◆ TASK BRIEF ◆
Go through the entries below line by line and count those containing "list"; the answer is that count alone.

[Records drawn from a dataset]
(* ===== verification/PriorityFreeConc.v ===== *)
(** * Concurrent [select]s of the priority-free strategy

    [llama-proxy/src/backends/priority_free.rs] with every atomic access of
    [select], of [BackendNode::in_cooldown] and of [BusyHandle::drop] as one
    step.  Any number of requests interleave over one node store while the
    health of the nodes changes under them. *)
From S2P Require Import Prelude Node Balancer PriorityFree.

(** ** Program points of one request *)
Inductive pc :=
  | Idle                                            (** before [select] *)
  | Walk (now : Instant) (i : nat)                  (** first walk: load [healthy] of slot [i] *)
  | WalkUntil (now : Instant) (i : nat)             (** unhealthy: read [cooldown_until] *)
  | Cas (now : Instant) (i : nat)                   (** [compare_exchange(0, 1)] *)
  | ScanAt (now : Instant) (i : nat) (s : Scan)     (** second walk: load [healthy] *)
  | ScanUntil (now : Instant) (i : nat) (s : Scan)
  | ScanAdd (now : Instant) (i : nat) (s : Scan)    (** [fetch_add(1)] *)
  | Release (best : nat) (todo : list nat)          (** release loop over [reserved] *)
  | WarnCooled                                      (** [all_cooled_fallbacks.fetch_add(1)] *)
  | Soonest (i : nat) (best : option (NodeRef * Instant))
  | Claim (r : NodeRef)                             (** [BackendGuard::new] *)
  | Held (r : NodeRef) (clones : nat)               (** guard alive, [S clones] handles *)
  | Dropping (r : NodeRef)                          (** [BusyHandle::drop]: [fetch_sub(1)] *)
  | Restoring (r : NodeRef)                         (** the counter was 0: [fetch_add(1)] *)
  | Finished.

Section Steps.
Context (nodes : list NodeRef).

(** One atomic access of a running [select] or drop; [None]: nothing to run
    (or the [expect] panic on an empty node set). *)
Definition thread_step (p : pc) (h : heap) (fallbacks : Z) : option (pc * heap * Z) :=
  match p with
  | Idle | Held _ _ | Finished => None
  | Walk now i =>
      if i <? length nodes then
        if healthy (h !!! (nodes !!! i)) then Some (Cas now i, h, fallbacks)
        else Some (WalkUntil now i, h, fallbacks)
      else Some (ScanAt now 0 scan_init, h, fallbacks)
  | WalkUntil now i =>
      if (now <? cooldown_until (h !!! (nodes !!! i)))%Z then Some (Walk now (S i), h, fallbacks)
      else Some (Cas now i, h, fallbacks)
  | Cas now i =>
      let r := nodes !!! i in
      if (active_requests (h !!! r) =? 0)%Z
      then Some (Held r 0, alter (set_active 1) r h, fallbacks)
      else Some (Walk now (S i), h, fallbacks)
  | ScanAt now i s =>
      if i <? length nodes then
        if healthy (h !!! (nodes !!! i)) then Some (ScanAdd now i s, h, fallbacks)
        else Some (ScanUntil now i s, h, fallbacks)
      else
        match best_idx s with
        | Some best => Some (Release best (reserved s), h, fallbacks)
        | None => Some (WarnCooled, h, fallbacks)
        end
  | ScanUntil now i s =>
      if (now <? cooldown_until (h !!! (nodes !!! i)))%Z then Some (ScanAt now (S i) s, h, fallbacks)
      else Some (ScanAdd now i s, h, fallbacks)
  | ScanAdd now i s =>
      let r := nodes !!! i in
      let load := active_requests (h !!! r) in
      let reserved' := reserved s ++ [i] in
      let s' := if (load <? best_load s)%Z then mkScan (Some i) load reserved'
                else mkScan (best_idx s) (best_load s) reserved' in
      Some (ScanAt now (S i) s', bump 1 r h, fallbacks)
  | Release best [] => Some (Held (nodes !!! best) 0, h, fallbacks)
  | Release best (idx :: todo) =>
      if decide (idx = best) then Some (Release best todo, h, fallbacks)
      else Some (Release best todo, bump (-1) (nodes !!! idx) h, fallbacks)
  | WarnCooled => Some (Soonest 0 None, h, (fallbacks + 1) mod u64_modulus)%Z
  | Soonest i best =>
      if i <? length nodes then
        let r := nodes !!! i in
        let k := cooldown_expiry (h !!! r) in
        let best' := match best with
                     | Some (_, kb) => if (k <? kb)%Z then Some (r, k) else best
                     | None => Some (r, k)
                     end in
        Some (Soonest (S i) best', h, fallbacks)
      else '(r, _) ← best; Some (Claim r, h, fallbacks)
  | Claim r => Some (Held r 0, bump 1 r h, fallbacks)
  | Dropping r =>
      let prev := active_requests (h !!! r) in
      let h' := bump (-1) r h in
      if (prev =? 0)%Z then Some (Restoring r, h', fallbacks) else Some (Finished, h', fallbacks)
  | Restoring r => Some (Finished, bump 1 r h, fallbacks)
  end.

(** ** The whole system *)
Record world := mkWorld {
  threads : list pc;
  store : heap;
  fallbacks : Z;
}.

Inductive world_step : world → world → Prop :=
  (** a request enters [select] and reads the clock *)
  | step_start t now ts h fb :
      ts !! t = Some Idle →
      world_step (mkWorld ts h fb) (mkWorld (<[t := Walk now 0]> ts) h fb)
  (** one atomic access of one request *)
  | step_thread t p p' ts h h' fb fb' :
      ts !! t = Some p → thread_step p h fb = Some (p', h', fb') →
      world_step (mkWorld ts h fb) (mkWorld (<[t := p']> ts) h' fb')
  (** the guard is cloned into a response body *)
  | step_clone t r n ts h fb :
      ts !! t = Some (Held r n) →
      world_step (mkWorld ts h fb) (mkWorld (<[t := Held r (S n)]> ts) h fb)
  (** a clone drops; the last one releases the slot *)
  | step_drop_clone t r n ts h fb :
      ts !! t = Some (Held r (S n)) →
      world_step (mkWorld ts h fb) (mkWorld (<[t := Held r n]> ts) h fb)
  | step_drop_last t r ts h fb :
      ts !! t = Some (Held r 0) →
      world_step (mkWorld ts h fb) (mkWorld (<[t := Dropping r]> ts) h fb)
  (** [mark_failed]/[mark_healthy] on any node: the lock-protected window and
      the health flag are written separately *)
  | step_health r hl ts h fb :
      world_step (mkWorld ts h fb)
        (mkWorld ts (alter (λ n, set_health hl (cooldown_until n) n) r h) fb)
  | step_until r t ts h fb :
      world_step (mkWorld ts h fb)
        (mkWorld ts (alter (λ n, set_health (healthy n) t n) r h) fb).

◆ RESULT ◆
3